Removing a colossal head of Ramesses II (c. 1279–1210 BC) for transport to London. In the New Kingdom a line of temples built to worship Amun in the form of each successive king stretched southwards from Deir el-Bahri, including the Ramesseum shown here.

The Art Archive.

One evening at dusk, in the Flood-season around 1111 BC, the governor of Thebes, Paser, was confronted in the street by a rowdy crowd of workmen, chanting because they had just been vindicated of charges of tomb-robbery. ‘Would you gloat over me at the door of my own house?’, he barked at them, ‘What you have made today is not just chanting, it is your downfall you have made.’ Oh, but they said, the tombs in the Valley are safe, to which the governor is reported to have replied, ‘What you have done is far from what you have said.’ So began a drawn out and ignominious final act in the Valley’s story. The last king was laid to rest there at the end of the 11th century BC, and the final curtain fell around 961 BC when the priests of Amun shut the whole Valley down and removed the bodies of Thutmose III and his successors to a secret tomb at Deir el-Bahri, where they lay hidden until modern times. Later pharaohs were buried far from Thebes, and without the royal burials the city lost some of its lustre and wealth, although not its spiritual authority within Egypt. The festivals went on, the tombs of local magnates grew ever larger, and the city was still run by priests enacting Amun’s oracles.
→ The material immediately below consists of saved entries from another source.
(* ===== verification/RemoteMsgs.v ===== *)
(** * Transactions of other replicas: handleRemoteMsgs and what it calls in
      transactionManager.go (src/potionDB/components)

    One goroutine handles what the replicator receives: stable clocks and
    transactions of other replicas, alone or in groups, and the messages with
    which the system starts.  A transaction is handed to the partitions when the
    replica's clock has all it depends on, otherwise it is queued.

    A message is an interface value; the handlers receive a pointer to it, and
    the pointer is what they queue: [QPtr].  [checkPendingRemoteTxns] looks for
    values: [QVal].  What the partitions answer is an input ([RemoteEnv]): file
    Materializer models it.  Triggers and the connection pool are left out. *)

From S2P Require Import Prelude ClockSI Effects Keys PartitionClock VersionManager.
From S2P Require Import Materializer.
From S2P Require Import Logger Replicator.
From Stdlib Require Import ZArith Lia Bool.
From stdpp Require Import base tactics numbers strings gmap sorting list.
#[local] Open Scope Z_scope.
#[local] Open Scope eff_scope.

Section remote.
Context {Upd : Type}.
Abbreviation updates := (list (UpdateObjectParams Upd)).

Inductive TMRemoteMsg :=
  | TMRemoteClk (ReplicaID StableTs : Z)
  | TMRemoteTxn (txn : RemoteTxn Upd)
  | TMRemoteTxnGroup (group : RemoteTxnGroup Upd)
  | TMReplicaID (ReplicaID : Z) (IP : string) (Buckets : list string)
  | TMApplySnapshot (Timestamp : vclock)
  | TMStart.

Inductive Queued :=
  | QVal (m : TMRemoteMsg)
  | QPtr (m : TMRemoteMsg).

(** [replicaIDs] is nil until the TM starts; [knownIDs] is the variable of
    package clocksi. *)
Record TMState := mkTM {
  localClock : vclock;
  downstreamQueue : gmap Z (list Queued);
  replicaIDs : option (list Z);
  knownIDs : list Z;
  remoteBks : list (list string);
  remoteIPs : list string;
  remoteIDToIndex : gmap Z Z;
  bucketToIndex : gmap string (list Z)
}.

(** The replica's own identifier, its number of partitions, and what partition
    [i] answers to the request of the handler and to the one for queued
    transactions. *)
Record RemoteEnv := mkRemoteEnv {
  replicaID : Z; nGoRoutines : nat; matReply : Z -> updates; pendingReply : Z -> updates }.

Inductive RemoteOut :=
  | MatClkPosUpd (part replicaID stableTs : Z)
  | MatRemoteTxnReq (part : Z) (txn : MatRemoteTxn Upd)
  | MatRemoteGroupTxnReq (part : Z) (txns : list (MatRemoteTxn Upd)) (FinalClk : vclock)
  | MatApplySnapshot (Timestamp : vclock)
  | DownstreamOps (ops : gmap Z updates)
  | NotifyClkReady
  | StatusBothReady
  | StatusReplReady.

Abbreviation R := (M RemoteEnv TMState RemoteOut).

Definition set_local (c : vclock) (s : TMState) : TMState :=
  mkTM c (downstreamQueue s) (replicaIDs s) (knownIDs s) (remoteBks s) (remoteIPs s)
  (remoteIDToIndex s) (bucketToIndex s).
Definition set_queue (q : gmap Z (list Queued)) (s : TMState) : TMState :=
  mkTM (localClock s) q (replicaIDs s) (knownIDs s) (remoteBks s) (remoteIPs s)
  (remoteIDToIndex s) (bucketToIndex s).

Definition queueOf (s : TMState) (id : Z) : list Queued := default [] (downstreamQueue s !! id).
Likewise, kings and governors throughout Egypt and Nubia still vied to have their daughters chosen as the God’s Wife of Amun – an office that continued to bring prosperity and influence in this life and the next, so that by the 9th century BC Thebes had become a playground for the ambitions of kings from elsewhere. Then, in a brutal moment, the city’s greatness all but ended as it had begun – in violence. In 664 BC Ashurbanipal of Assyria and his armies sought to lay low the whole Egyptian nation by ripping out its heart and sacking Thebes. Afterwards, the Old Testament prophet Nahum used the event to warn his own people, ‘Art thou better than populous Nō … her young children also were dashed in pieces at the top of all the streets: and they cast lots for her honourable men, and all her great men were bound in chains.’

Building on the colossal scale of the pharaohs continued for centuries more in the estates of Amun at Thebes, but usually now on behalf of rulers from Persia, Macedon or Rome. Luxor Temple eventually became a Roman military headquarters, and the West Bank of the Nile here was a magnet for tourists already in classical times. Occasionally, Thebes did become a focus for uprisings against foreign rule, and the worship of Amun survived the groundswell of Christianity much longer in his own city than in the countryside around. In time local monks and priests came to reuse the pagan shrines as Christian foundations; as well as people like Franke who, around AD 650–700, ran a factory for religious writing in the tomb of Amenope, a Theban who had been a vizier of Egypt some two thousand years earlier.

Even today the grandeur of Thebes echoes in the Arabic name Luxor, or ‘the Palaces’, while a vestige of the Festival of Ope persists in the feast of the Muslim holy man Abu el-Hajjaj, during which model boats ‘sail’ from Luxor Temple. Nevertheless, when the day came for archaeology, Thebes lay buried under 2 m (6½ ft) of Nile mud. In AD 1862 one early explorer of the city, Alexander Rhind, noted wistfully that, ‘rich harvests now wave over its buried wreck’.